Go-To Recipes Nutritionists Recommend

I’ve never made a “balanced plate” without swapping half the veggies for carbs. No one notices. You can throw together dinner in 20 minutes if you stop caring about presentation. If you’re scraping leftovers at 7:30pm, congratulations, you’re basically a nutritionist.

Balanced Stir-Fries

Why do people act like stir-fries are this mystical, complicated thing? I grab whatever vegetables are threatening to die in my fridge—broccoli, snap peas, wrinkly bell peppers, maybe even some carrot that’s gone bendy—and toss them in a pan. Oil? I just pour until it looks right. If there’s chicken breast or tofu lying around, I hack it up with whatever knife’s clean. Chunks are never the same size. Doesn’t matter.

A dietitian once told EatingWell frozen stir-fry blends are cheaper, and honestly, that’s been true for me. All those influencer videos with perfect julienne? Nope. I dump half a bag of frozen brown rice in the microwave, squirt on sriracha, splash some low-sodium soy sauce, and suddenly everyone’s raving about “flavor.” I think it’s just the crunch distracting them from the fact that dinner took nine minutes.

Sometimes I ditch rice and wrap everything in lettuce leaves, which is supposed to be about calories, but for me it’s just because I hate dishes. Nourished by Nic says easy weeknight dinners can be messy and I, for one, am not arguing. I do not own a wok. I will never own a wok. Every recipe photo can keep judging me.

Hearty Soups in Minutes

You want to know the real “secret” to hearty soup? My blender. I dump in a can of no-salt white beans, whatever sad vegetable is lurking (zucchini, spinach puck, doesn’t matter), boxed broth, and blend. Lid stays shut until the mess is hidden. Salmon fillets can cook right in the soup.
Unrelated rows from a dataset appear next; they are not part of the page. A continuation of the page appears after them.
(* ===== verification/Multikey.v ===== *)
(** * The two-key map of the virtio-fs server
    ([devices/src/virtio/fs/multikey.rs])

    [MultikeyBTreeMap] indexes values by a main key and by an alternate key
    kept in one-to-one correspondence.  The ordered maps are finite maps here;
    the specification is a finite map from main keys to (alternate key, value)
    in which no alternate key occurs twice. *)

From S2P Require Import Prelude.

Module Multikey.
Section multikey.
Context {K1 K2 V : Type} `{Countable K1} `{Countable K2}.

Record MultikeyBTreeMap := mkMap {
  main : gmap K1 (K2 * V);
  alt : gmap K2 K1;
}.

(** Case analysis on the keys of nested lookups. *)
Ltac solve_lookup :=
  cbn [fmap option_fmap option_map fst snd alt];
  repeat (case_bool_decide; simplify_eq; cbn [fst snd alt]);
  repeat first [ rewrite lookup_delete_eq | rewrite lookup_insert_eq
               | rewrite lookup_delete_ne by congruence | rewrite lookup_insert_ne by congruence ];
  try done; congruence.

Definition new : MultikeyBTreeMap := mkMap ∅ ∅.

Definition get (m : MultikeyBTreeMap) (key : K1) : option V := snd <$> main m !! key.

Definition get_alt (m : MultikeyBTreeMap) (key : K2) : option V :=
  match alt m !! key with
  | Some k => get m k
  | None => None
  end.

Definition insert (m : MultikeyBTreeMap) (k1 : K1) (k2 : K2) (v : V)
    : option V * MultikeyBTreeMap :=
  let '(oldval, mn) :=
    match alt m !! k2 with
    | Some oldkey => (main m !! oldkey, delete oldkey (main m))
    | None => (None, main m)
    end in
  let al := <[k2 := k1]> (alt m) in
  let prev := mn !! k1 in
  let mn := <[k1 := (k2, v)]> mn in
  match (match prev with Some x => Some x | None => oldval end) with
  | Some (oldk2, ov) => (Some ov, mkMap mn (if bool_decide (oldk2 = k2) then al else delete oldk2 al))
  | None => (None, mkMap mn al)
  end.

Definition remove (m : MultikeyBTreeMap) (key : K1) : option V * MultikeyBTreeMap :=
  match main m !! key with
  | Some (k2, v) => (Some v, mkMap (delete key (main m)) (delete k2 (alt m)))
  | None => (None, m)
  end.

Definition clear (m : MultikeyBTreeMap) : MultikeyBTreeMap := mkMap ∅ ∅.

(** The one-to-one correspondence. *)
Definition one_to_one (m : MultikeyBTreeMap) : Prop :=
  forall k1 k2, alt m !! k2 = Some k1 <-> exists v, main m !! k1 = Some (k2, v).

Lemma one_to_one_new : one_to_one new.
Proof. intros k1 k2. cbn. rewrite !lookup_empty. split; [done|]. by intros [v [=]]. Qed.

Lemma one_to_one_inj m k1 k1' k2 v v' :
  one_to_one m -> main m !! k1 = Some (k2, v) -> main m !! k1' = Some (k2, v') -> k1 = k1'.
Proof.
  intros Hm Hk Hk'. assert (alt m !! k2 = Some k1) as E by (apply Hm; eauto).
  assert (alt m !! k2 = Some k1') as E' by (apply Hm; eauto). congruence.
Qed.

(** What [insert] leaves in the main map: the entries of the two keys are
    replaced, whichever of them existed. *)
Lemma insert_main m k1 k2 v :
  main (snd (insert m k1 k2 v)) =
    <[k1 := (k2, v)]> (match alt m !! k2 with Some o => delete o (main m) | None => main m end).
Proof.
  unfold insert. destruct (alt m !! k2); by repeat case_match.
Qed.

Lemma insert_alt m k1 k2 v k :
  one_to_one m ->
  alt (snd (insert m k1 k2 v)) !! k =
    if bool_decide (k = k2) then Some k1
    else if bool_decide ((fst <$> main m !! k1) = Some k) then None else alt m !! k.
Proof.
  intros Hm. unfold insert.
  assert (forall o, alt m !! k2 = Some o -> exists w, main m !! o = Some (k2, w)) as Ho
    by (intros o; apply Hm).
  destruct (alt m !! k2) as [o|] eqn:Ea.
  - destruct (Ho o eq_refl) as [w Hw]. destruct (decide (o = k1)) as [->|Hne].
    + rewrite lookup_delete_eq, Hw. solve_lookup.
    + rewrite lookup_delete_ne, Hw by done. destruct (main m !! k1) as [[k2' v']|] eqn:Ek; solve_lookup.
  - destruct (main m !! k1) as [[k2' v']|] eqn:Ek; solve_lookup.
Qed.

(** A main key other than the inserted one survives unless the alternate key
    belonged to it. *)
Lemma insert_main_lookup m k1 k2 v j :
  main (snd (insert m k1 k2 v)) !! j =
    if bool_decide (j = k1) then Some (k2, v)
    else if bool_decide (alt m !! k2 = Some j) then None else main m !! j.
Proof. rewrite insert_main. destruct (alt m !! k2) as [o|]; solve_lookup. Qed.

Lemma insert_one_to_one m k1 k2 v : one_to_one m -> one_to_one (snd (insert m k1 k2 v)).
Proof.
  intros Hm j1 j2. rewrite insert_alt, insert_main_lookup by done.
  repeat case_bool_decide; simplify_eq; try naive_solver.
  - split; [congruence|]. intros [w Hw]. assert (alt m !! k2 = Some j1) by (apply Hm; eauto). congruence.
  - destruct (main m !! k1) as [[x w]|] eqn:Ek; [|done]. simplify_eq/=. split; [done|].
    intros [w' Hw']. by pose proof (one_to_one_inj _ _ _ _ _ _ Hm Ek Hw').
  - rewrite (Hm k1 j2). split; [|intros [w Hw]; congruence]. intros [w Hw]. by rewrite Hw in *.
  - rewrite (Hm j1 j2). split; [|by intros [w Hw]]. intros [w Hw].
    destruct (proj1 (Hm j1 k2) ltac:(done)) as [w' Hw']. congruence.
  - apply Hm.
Qed.

Lemma insert_returns m k1 k2 v :
  one_to_one m ->
  fst (insert m k1 k2 v) = match get m k1 with Some o => Some o | None => get_alt m k2 end.
Proof.
  intros Hm. unfold insert, get_alt, get. destruct (alt m !! k2) as [o|] eqn:Ea.
  - destruct (proj1 (Hm o k2) Ea) as [w Hw]. destruct (decide (o = k1)) as [->|Hne].
    + by rewrite lookup_delete_eq, Hw.
    + rewrite lookup_delete_ne, Hw by done. by destruct (main m !! k1) as [[? ?]|].
  - by destruct (main m !! k1) as [[? ?]|].
Qed.

(** Insertion with two keys: the one-to-one correspondence is preserved,
    both keys then lead to the new value, the returned value is the one of the
    main key if it was present and otherwise the one of the alternate key, and
    exactly the entries that shared one of the keys disappear. *)
Theorem multikey_insert_correct m k1 k2 v :
  one_to_one m ->
  let m' := snd (insert m k1 k2 v) in
  one_to_one m' /\ get m' k1 = Some v /\ get_alt m' k2 = Some v /\
  fst (insert m k1 k2 v) = match get m k1 with Some o => Some o | None => get_alt m k2 end /\
  (forall j, j <> k1 -> get m' j = if bool_decide (alt m !! k2 = Some j) then None else get m j).
Proof.
  intros Hm. cbv zeta. assert (get (insert m k1 k2 v).2 k1 = Some v) as Hg.
  { unfold get. by rewrite insert_main_lookup, bool_decide_true. }
  split_and!; [by apply insert_one_to_one|done| |by apply insert_returns|].
  - unfold get_alt. by rewrite insert_alt, bool_decide_true.
  - intros j Hj. unfold get. rewrite insert_main_lookup, (bool_decide_false (j = k1)) by done.
    by case_bool_decide.
Qed.

Lemma remove_one_to_one m k1 : one_to_one m -> one_to_one (snd (remove m k1)).
Proof.
  intros Hm. unfold remove. destruct (main m !! k1) as [[k2 v]|] eqn:Ek; [|done].
  intros j1 j2; cbn [main alt snd]. rewrite !lookup_delete_Some, (Hm j1 j2).
  setoid_rewrite lookup_delete_Some. split.
  - intros [Hne [w Hw]]. exists w. split; [congruence|done].
  - intros [w [Hne Hw]]. split; [|eauto]. intros <-.
    by pose proof (one_to_one_inj _ _ _ _ _ _ Hm Ek Hw).
Qed.

(** Removal by main key returns its value, removes both of its keys and no
    other entry, and preserves the correspondence. *)
Theorem multikey_remove_correct m k1 :
  one_to_one m ->
  let m' := snd (remove m k1) in
  one_to_one m' /\ fst (remove m k1) = get m k1 /\ get m' k1 = None /\
  (forall j, j <> k1 -> get m' j = get m j) /\
  (forall k2, alt m !! k2 = Some k1 -> get_alt m' k2 = None) /\
  (forall k2, alt m !! k2 <> Some k1 -> get_alt m' k2 = get_alt m k2).
Proof.
  intros Hm. pose proof (remove_one_to_one m k1 Hm) as Ho. revert Ho.
  unfold remove. destruct (main m !! k1) as [[k2 v]|] eqn:Ek; cbn [fst snd]; intros Ho.
  - assert (alt m !! k2 = Some k1) as Ea by (apply Hm; eauto).
    unfold get_alt, get; cbn [main alt]. split_and!.
    + done.
    + by rewrite Ek.
    + by rewrite lookup_delete_eq.
    + intros j Hj. by rewrite lookup_delete_ne.
    + intros j Hj. assert (k2 = j) as <-; [|by rewrite lookup_delete_eq].
      apply Hm in Hj as [w Hw]. congruence.
    + intros j Hj. destruct (decide (j = k2)) as [->|]; [done|].
      rewrite lookup_delete_ne by done. destruct (alt m !! j) as [o|]; [|done].
      rewrite lookup_delete_ne; [done|congruence].
  - unfold get. rewrite Ek. split_and!; try done.
    intros j Hj. apply Hm in Hj as [w Hw]. congruence.
Qed.
End multikey.

Definition demo : MultikeyBTreeMap (K1:=nat) (K2:=nat) (V:=Z) :=
  snd (insert (snd (insert new 1%nat 10%nat 100)) 2%nat 20%nat 200).

Lemma one_to_one_demo : one_to_one demo.
Proof. apply insert_one_to_one, insert_one_to_one, one_to_one_new. Qed.

(** Re-using main key 1 with alternate key 20 drops both former entries. *)
Lemma multikey_insert_correct_witness :
  get (snd (insert demo 1%nat 20%nat 300)) 1%nat = Some 300 /\
  get (snd (insert demo 1%nat 20%nat 300)) 2%nat = None.
Proof.
  destruct (multikey_insert_correct demo 1%nat 20%nat 300 one_to_one_demo) as (_ & Hg & _ & _ & Ho).
  split; [exact Hg|]. exact (Ho 2%nat ltac:(discriminate)).
Defined.

Lemma multikey_remove_correct_witness :
  fst (remove demo 1%nat) = Some 100 /\ get_alt (snd (remove demo 1%nat)) 10%nat = None.
Proof.
  destruct (multikey_remove_correct demo 1%nat one_to_one_demo) as (_ & Hr & _ & _ & Ha & _).
  split; [exact Hr|exact (Ha 10%nat eq_refl)].
Defined.
End Multikey.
I only figured that out because EatingWell’s 20-minute dinner recipes casually mention it, like “gently simmer” is something my stove understands.
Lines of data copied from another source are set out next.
Definition confirm_connect (p : VsockPacket) (s : World) : outcome World :=
  let '(t, e, w) := s in
  let m := e_mem e in
  let t := set_credit t (buf_alloc m p) (fwd_cnt m p) in
  let t := set_ports t (dst_port m p) (src_port m p) in
  push (OpResponse (dst_port m p) (src_port m p)) (t, e, w).

Definition getpeername (p : VsockPacket) (s : World) : outcome World :=
  let '(t, e, w) := s in
  let m := e_mem e in
  let '(data, w) :=
    match sys_getpeername w (fd t) with
    | (Ok (a, port), w) => ({| gr_addr := a; gr_port := port; gr_result := 0 |}, w)
    | (Err err, w) => ({| gr_addr := [0; 0; 0; 0]; gr_port := 0; gr_result := - err |}, w)
    end in
  push (GetnameResponse (dst_port m p) (src_port m p) data) (t, e, w).

Definition sendmsg (p : VsockPacket) (s : World) : outcome (ProxyUpdate * World) :=
  let '(t, e, w) := s in
  let m := e_mem e in
  let '(ret, t, w) :=
    match buf m p with
    | Some b =>
        match sys_send w (fd t) b with
        | (Ok sent, w) =>
            (to_signed 32 sent, set_tx t (tx_cnt t +[32] wrap 32 sent) (last_tx_cnt_sent t), w)
        | (Err err, w) => (- err, t, w)
        end
    | None => (- EINVAL, t, w)
    end in
  if (0 <? ret) && (CONN_TX_BUF_SIZE / 2 <=? tx_cnt t -[32] last_tx_cnt_sent t) then
    let t := set_tx t (tx_cnt t) (tx_cnt t) in
    s ← push (CreditUpdate (dst_port m p) (src_port m p) (tx_cnt t)) (t, e, w);
    Ret (mkUpdate true Keep None None None None, s)
  else Ret (update_default, (t, e, w)).

Definition listen (p : VsockPacket) (req : TsiListenReq) (host_port_map : option (gmap Z Z)) (s : World)
    : outcome (ProxyUpdate * World) :=
  let '(t, e, w) := s in
  let m := e_mem e in
  let '(result, w) := try_listen t w req host_port_map in
  '(t, e, w) ← push (ListenResponse (dst_port m p) (src_port m p) result) (t, e, w);
  if result =? 0 then
    let t := set_status (set_ports t (local_port t) (lr_vm_port req)) Listening in
    Ret (mkUpdate false Keep (Some (id t, fd t, EV_IN)) None None None, (t, e, w))
  else Ret (update_default, (t, e, w)).

Definition accept (req : TsiAcceptReq) (s : World) : outcome (ProxyUpdate * World) :=
  let '(t, e, w) := s in
  if 0 <? pending_accepts t then
    s ← push_accept_rsp 0 (set_pending t (pending_accepts t - 1), e, w);
    Ret (mkUpdate true Keep None None None None, s)
  else if negb (ar_flags req .& O_NONBLOCK =? 0) then
    s ← push_accept_rsp (- EWOULDBLOCK) (t, e, w);
    Ret (mkUpdate true Keep None None None None, s)
  else Ret (update_default, (set_status t WaitingOnAccept, e, w)).

Definition update_peer_credit (p : VsockPacket) (s : World) : ProxyUpdate * World :=
  let '(t, e, w) := s in
  let m := e_mem e in
  let t := set_status (set_credit t (buf_alloc m p) (fwd_cnt m p)) Connected in
  (mkUpdate false Keep (Some (id t, fd t, EV_IN)) None None None, (t, e, w)).

Definition process_op_response (p : VsockPacket) (s : World) : ProxyUpdate * World :=
  let '(t, e, w) := s in
  let m := e_mem e in
  let t := set_credit t (buf_alloc m p) (fwd_cnt m p) in
  let '(t, e, w) := switch_to_connected (t, e, w) in
  (mkUpdate false Keep (Some (id t, fd t, EV_IN)) None (Some (id t, parent_id t)) None, (t, e, w)).

Definition enqueue_accept (s : World) : outcome World :=
  let '(t, e, w) := s in
  if is_status (status t) WaitingOnAccept then push_accept_rsp 0 (set_status t Listening, e, w)
  else Ret (set_pending t (pending_accepts t +[64] 1), e, w).

(** [how]: 0 read, 1 write, 2 both *)
Definition shutdown (p : VsockPacket) (s : World) : World :=
  let '(t, e, w) := s in
  let recv_off := negb (flags (e_mem e) p .& 1 =? 0) in
  let send_off := negb (flags (e_mem e) p .& 2 =? 0) in
  let how := if recv_off && send_off then 2 else if recv_off then 0 else 1 in
  (t, e, sys_shutdown w (fd t) how).

Definition release (s : World) : ProxyUpdate * World :=
  (mkUpdate false (if is_status (status s.1.1) Listening then Immediate else Deferred)
     None None None None, s).

Definition ev_contains (evset bit : Z) : bool := evset .& bit =? bit.

(** The [IN] event of a connected proxy; [true] is the early return. *)
Definition process_in_connected (fuel : nat) (s : World) : option (outcome (bool * ProxyUpdate * World)) :=
  match recv_pkt fuel false s with
  | None => None
  | Some Panic => Some Panic
  | Some (Ret (signal, wait_credit, (t, e, w))) =>
      let ask := wait_credit && negb (is_status (status t) WaitingCreditUpdate) in
      let req := if ask then Some (CreditRequest (local_port t) (peer_port t) (tx_cnt t)) else None in
      let t := if ask then set_status t WaitingCreditUpdate else t in
      if is_status (status t) Closed then
        Some (s ← push_reset (t, e, w);
              Ret (true, mkUpdate true Keep (Some (id t, fd t, EV_EMPTY)) None None req, s))
      else
        Some (Ret (false, mkUpdate signal Keep
          (if is_status (status t) WaitingCreditUpdate then Some (id t, fd t, EV_EMPTY) else None)
          None None req, (t, e, w)))
  end.

Definition process_out (update : ProxyUpdate) (evset : Z) (s : World) : outcome (ProxyUpdate * World) :=
  if ev_contains evset EV_OUT && is_status (status s.1.1) Connecting then
    s ← push_connect_rsp 0 (switch_to_connected s);
    Ret (mkUpdate true (remove_proxy update) (Some (id s.1.1, fd s.1.1, EV_IN))
           (new_proxy update) (push_accept update) (push_credit_req update), s)
  else Ret (update, s).

Definition process_event (fuel : nat) (evset : Z) (s : World) : option (outcome (ProxyUpdate * World)) :=
  let '(t, e, w) := s in
  if ev_contains evset EV_HANG_UP then
    Some ('(t, e, w) ← (if is_status (status t) Connecting then push_connect_rsp (- ECONNREFUSED) s
                        else push_reset s);
          let t := set_status t Closed in
          Ret (mkUpdate true (if is_status (status t) Listening then Immediate else Deferred)
                 (Some (id t, fd t, EV_EMPTY)) None None None, (t, e, w)))
  else if ev_contains evset EV_IN then
    if is_status (status t) Connected then
      match process_in_connected fuel s with
      | None => None
      | Some Panic => Some Panic
      | Some (Ret (true, update, s)) => Some (Ret (update, s))
      | Some (Ret (false, update, s)) => Some (process_out update evset s)
      end
    else if is_status (status t) Listening || is_status (status t) WaitingOnAccept then
      let '(r, w) := sys_accept w (fd t) in
      Some (Ret (mkUpdate true Keep None
             (match r with Ok f => Some (peer_port t, f) | Err _ => None end) None None, (t, e, w)))
    else Some (process_out update_default evset s)
  else Some (process_out update_default evset s).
Spices? I just shake stuff in. Lemon juice and cheap parmesan fix everything. Sometimes I have to microwave the soup twice because someone’s late, and nobody notices. Supposedly you get more fiber and protein if you eat soup with whole grain toast, but I’ll eat it with leftover taco meat if that’s what’s in the fridge. Sorry, nutrition rules.

Every “meal in a bowl” ends up as weird minestrone or fake miso with peas and egg. That’s probably how soup even started—too much stuff, not enough time, and zero traditions followed. I pretend there’s a real recipe just to keep up appearances, but honestly, it’s just whatever I can blend and heat.